Szedł pewnym krokiem jak mężczyzna dokładnie zmierzający do celu. W końcu do niego dotarł: tuż przez wejściem sklepu komputerowego zatrzymał się patrząc jak Daniel Wyrzykowski pakuje do torby laptopa podając go z uśmiechem jakiejś kobiecie. Potem z tym samym wystudiowanym uśmiechem i formułką zaczął obsługiwać kolejnego. Jarek nie po raz pierwszy pomyślał o głupocie bratanka. Mógł mieć wszystko: z takim wyglądem marnował się na stanowisku podrzędnego sprzedawczyka. Ale to on podjął taką decyzję.

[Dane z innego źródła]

(* ===== verification/KallocHeapInv.v ===== *)
(** * The kernel heap keeps its allocations apart

    What is out is in three places: objects of the size classes, blocks of the arena, and blocks
    of the attached pages.  The invariant ties each to the allocator it came from; from it, all
    of them are apart, aligned and inside the window. *)

From S2P Require Import Prelude MmFrame MmPhys MmDirectMap KallocBase KallocBuddy KallocBuddyInv KallocBuddySpec KallocBump KallocSlab KallocHeap KallocBumpInv KallocSlabInv.
Import BumpInv SlabInv.
Local Open Scope Z_scope.

Module HeapInv.

(** An allocation that is out: its pointer, the layout asked for, and the bytes set aside. *)
Record entry := { ptr : Z; lay : Layout.t; room : Z }.
Definition ext (e : entry) : Z * Z := (ptr e, room e).

Lemma spread_of {A} (f : A → Z * Z) l : (∀ i j x y, l !! i = Some x → l !! j = Some y → i ≠ j → apart (f x) (f y)) → spread (f <$> l).
Proof.
  induction l as [|x l IH]; intros H; [done|]. cbn [fmap list_fmap spread]. split.
  - apply Forall_forall. intros y (z & -> & Hz)%list_elem_of_fmap. apply list_elem_of_lookup_1 in Hz as [j Hj]. by apply (H 0%nat (S j)).
  - apply IH. intros i j y z Hi Hj Hne. apply (H (S i) (S j)); [done|done|congruence].
Qed.

Section Inv.
Context {arch : Arch} {arch_ok : ArchOk} (usize_32 : 32 ≤ USIZE_BITS).

(** ** The three places *)

Definition bl (s : Slab.t) : list Slab.Block := take (Slab.count s) (Slab.blocks s).
Definition block_ext (b : Slab.Block) : Z * Z := (Slab.virt b, Slab.class b * Slab.objects b).
Definition arena_len (l : Layout.t) : Z := match Slab.class_for l with Some c => c | None => Layout.size l end.
Definition arena_align (l : Layout.t) : Z := match Slab.class_for l with Some c => c | None => Layout.align l end.
Definition page_ptr (m : DirectMap.t) (r : FrameRange.t) (p : nat) : Z := DirectMap.shift m (Frame.start (FrameRange.start r) + Z.of_nat p * Frame.bytes).

Definition obj_entry (s : Slab.t) (x : nat * Z * Layout.t) : entry :=
  match bl s !! x.1.1 with
  | Some b => {| ptr := Slab.virt b + x.1.2 * Slab.class b; lay := x.2; room := Slab.class b |}
  | None => {| ptr := 0; lay := x.2; room := 0 |}
  end.
Definition direct_entry (x : Z * Layout.t) : entry := {| ptr := x.1; lay := x.2; room := arena_len x.2 |}.
Definition page_entry (m : DirectMap.t) (r : FrameRange.t) (x : nat * nat * Layout.t) : entry :=
  {| ptr := page_ptr m r x.1.1; lay := x.2; room := Z.of_nat (2 ^ x.1.2) * Frame.bytes |}.

(** The objects [DS] out of the size classes: block, index and layout. *)
Record slab_ok (m : DirectMap.t) (s : Slab.t) (DS : list (nat * Z * Layout.t)) : Prop := {
  so_len : length (Slab.blocks s) = Slab.MAX_BLOCKS;
  so_count : (Slab.count s ≤ Slab.MAX_BLOCKS)%nat;
  so_blocks : Forall (block_ok m) (bl s);
  so_once : NoDup DS.*1;
  so_used : ∀ i b k, bl s !! i = Some b → 0 ≤ k → (Z.testbit (Slab.used b) k = true ↔ (i, k) ∈ DS.*1);
  so_lay : ∀ i k l, (i, k, l) ∈ DS → Layout.wf l ∧ 0 ≤ k ∧ ∃ b, bl s !! i = Some b ∧ Slab.class_for l = Some (Slab.class b) ∧ k < Slab.objects b }.

(** A run whose frames exist and are in the window. *)
Record run_seen (m : DirectMap.t) (r : FrameRange.t) : Prop := {
  rs_range : range_ok r;
  rs_ok : BuddySpec.run_ok r;
  rs_covers : DirectMap.covers m (Frame.start (FrameRange.start r)) (Z.of_nat (FrameRange.count r) * Frame.bytes) }.

(** The order of the block that serves a layout. *)
Definition order_of (l : Layout.t) : option nat := Buddy.order_for (Z.to_nat (Bump.div_ceil (Layout.size l) PAGE_SIZE)).

(** The blocks [DP] out of the attached pages: first page, order and layout. *)
Record buddy_ok (m : DirectMap.t) (b : Buddy.t) (A : gmap nat nat) (DP : list (nat * nat * Layout.t)) : Prop := {
  bo_holds : BuddySpec.holds b A;
  bo_managed : BuddySpec.managed b (Buddy.run b);
  bo_run : run_seen m (Buddy.run b);
  bo_once : NoDup DP.*1.*1;
  bo_blocks : ∀ p o, A !! p = Some o ↔ (p, o) ∈ DP.*1;
  bo_lay : ∀ p o l, (p, o, l) ∈ DP → Layout.wf l ∧ Layout.size l ≠ 0 ∧ Layout.align l ≤ PAGE_SIZE ∧ Slab.class_for l = None ∧ order_of l = Some o ∧ page_ptr m (Buddy.run b) p ≠ 0 }.

Definition pages_ok (m : DirectMap.t) (p : option Buddy.t) (DP : list (nat * nat * Layout.t)) : Prop :=
  match p with None => DP = [] | Some b => ∃ A, buddy_ok m b A DP end.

- Witaj.- Jarosław podszedł prosto do lady nie zwracając uwagi na kolejkę. Ludzie jakby na znak zaczęli się odsuwać. Ot, magia bogatych okularów przeciwsłonecznych i garnituru za kilka tysięcy. Daniel poza szybkim spojrzeniem na wuja nawet nie drgnął. Mimo, że nie widział go od czasu tej historii z Justyną Karczewskiej starał się nie dać po sobie poznać jak bardzo jest zaskoczony.- Co, nie poznajesz już własnego krewniaka?
- Pracuję jakbyś nie widział.-Odpowiedział mu nawet na niego nie patrząc.- Poproszę teraz panią.
- Pracowanie niczym tani robotnik nie jest poniżej twojej godności?- Daniel słysząc to znów nie drgnął. Większe zainteresowanie i ciekawość wykazała już bardziej dziewczyna kupująca pendrive’a.
- Czterdzieści sześć osiemdziesiąt.- Powiedział Daniel do kobiety. Ta zaczęła wyjmować portfel z torebki, ale widać było że specjalnie się nie spieszy. Widocznie rozgrywająca się na jej oczach dyskusja wydawała jej się interesująca.
- Nie zapytasz co u mnie? Nieważne: i tak ci powiem. Wiedzie mi się świetnie, może nawet lepiej niż gdy radziliśmy sobie razem. Ostatnio kupiłem nowe auto, wynająłem świetne mieszkanie. Mówię ci ekstra wystrój.
- Nie obchodzi mnie to. I byłbym wdzięczny gdybyś sobie już poszedł.
- No co, chyba nie gniewasz się jeszcze za tę historię z Justyną? Sądziłem, że już dawno o niej zapomniałeś.
- Ogłuchłeś? Wyjdź stąd.
- O ile wiem sklep to miejsce publiczne. Poza tym jak zareagowałby twój szef gdyby dowiedział się jak traktujesz klienta?
- Ty nie jesteś klientem.
- Ależ mogę być.- Roześmiał się Jarek.- Wiesz, że zaczęła być prezesem? Stary Roman się zdziwił. Był wściekły: sądził że bez problemu sprzeda mu firmę ale ona powiedziała mu coś o ostatniej woli mamusi…na samą myśl że ta idiotka będzie rządziła Roxilem dostaję napadu śmiechu. Wyobrażasz sobie? Mówiłem nawet Karczewskiemu, że jego plan nie będzie potrzebny to jego kochana córka sama wszystko zniszczy, ale…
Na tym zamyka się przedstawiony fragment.